To do:
Copy all of the records exactly.

--- Material shown Enclosed Below ---

(** C2, amended: for a particle with [duration > 0] and a time [t] that is
    not within the last period before the start ([t - startTime >= 0] or
    [t - startTime <= - duration]), [moveParticle] computes the same
    position at [t + duration] as at [t], and leaves the same world. *)
Theorem moveParticle_periodic (p : Particle) (t : R) :
  duration p > 0 ->
  0 <= t - startTime p \/ t - startTime p <= - duration p ->
  Kinematics.coordinates p (t + duration p) = Kinematics.coordinates p t /\
  forall w : World, moveParticle p (t + duration p) w = moveParticle p t w.
Proof.
  intros Hd Ht.
  assert (Hc : Kinematics.coordinates p (t + duration p)
               = Kinematics.coordinates p t).
  { apply coordinates_of_elapsed. rewrite !elapsed_fin by lra. f_equal.
    replace (t + duration p - startTime p)
      with (t - startTime p + duration p) by lra.
    destruct Ht as [Ht|Ht].
    - apply fmod_shift_nonneg; lra.
    - apply fmod_shift_neg; lra. }
  split; [exact Hc |].
  intros w. rewrite !moveParticle_coordinates, Hc. reflexivity.
Qed.

Lemma moveParticle_periodic_witness :
  duration unitParticle > 0 /\
  (0 <= 250 - startTime unitParticle
   \/ 250 - startTime unitParticle <= - duration unitParticle) /\
  Kinematics.coordinates unitParticle (250 + duration unitParticle)
  = Kinematics.coordinates unitParticle 250.
Proof.
  assert (Hd : duration unitParticle > 0) by (cbn; lra).
  assert (Ht : 0 <= 250 - startTime unitParticle
               \/ 250 - startTime unitParticle <= - duration unitParticle)
    by (left; cbn; lra).
  split; [exact Hd | split; [exact Ht |]].
  exact (proj1 (moveParticle_periodic unitParticle 250 Hd Ht)).
Defined.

--- End of Enclosed Material shown ---

Answer box:
(** C2, amended: for a particle with [duration > 0] and a time [t] that is
    not within the last period before the start ([t - startTime >= 0] or
    [t - startTime <= - duration]), [moveParticle] computes the same
    position at [t + duration] as at [t], and leaves the same world. *)
Theorem moveParticle_periodic (p : Particle) (t : R) :
  duration p > 0 ->
  0 <= t - startTime p \/ t - startTime p <= - duration p ->
  Kinematics.coordinates p (t + duration p) = Kinematics.coordinates p t /\
  forall w : World, moveParticle p (t + duration p) w = moveParticle p t w.
Proof.
  intros Hd Ht.
  assert (Hc : Kinematics.coordinates p (t + duration p)
               = Kinematics.coordinates p t).
  { apply coordinates_of_elapsed. rewrite !elapsed_fin by lra. f_equal.
    replace (t + duration p - startTime p)
      with (t - startTime p + duration p) by lra.
    destruct Ht as [Ht|Ht].
    - apply fmod_shift_nonneg; lra.
    - apply fmod_shift_neg; lra. }
  split; [exact Hc |].
  intros w. rewrite !moveParticle_coordinates, Hc. reflexivity.
Qed.

Lemma moveParticle_periodic_witness :
  duration unitParticle > 0 /\
  (0 <= 250 - startTime unitParticle
   \/ 250 - startTime unitParticle <= - duration unitParticle) /\
  Kinematics.coordinates unitParticle (250 + duration unitParticle)
  = Kinematics.coordinates unitParticle 250.
Proof.
  assert (Hd : duration unitParticle > 0) by (cbn; lra).
  assert (Ht : 0 <= 250 - startTime unitParticle
               \/ 250 - startTime unitParticle <= - duration unitParticle)
    by (left; cbn; lra).
  split; [exact Hd | split; [exact Ht |]].
  exact (proj1 (moveParticle_periodic unitParticle 250 Hd Ht)).
Defined.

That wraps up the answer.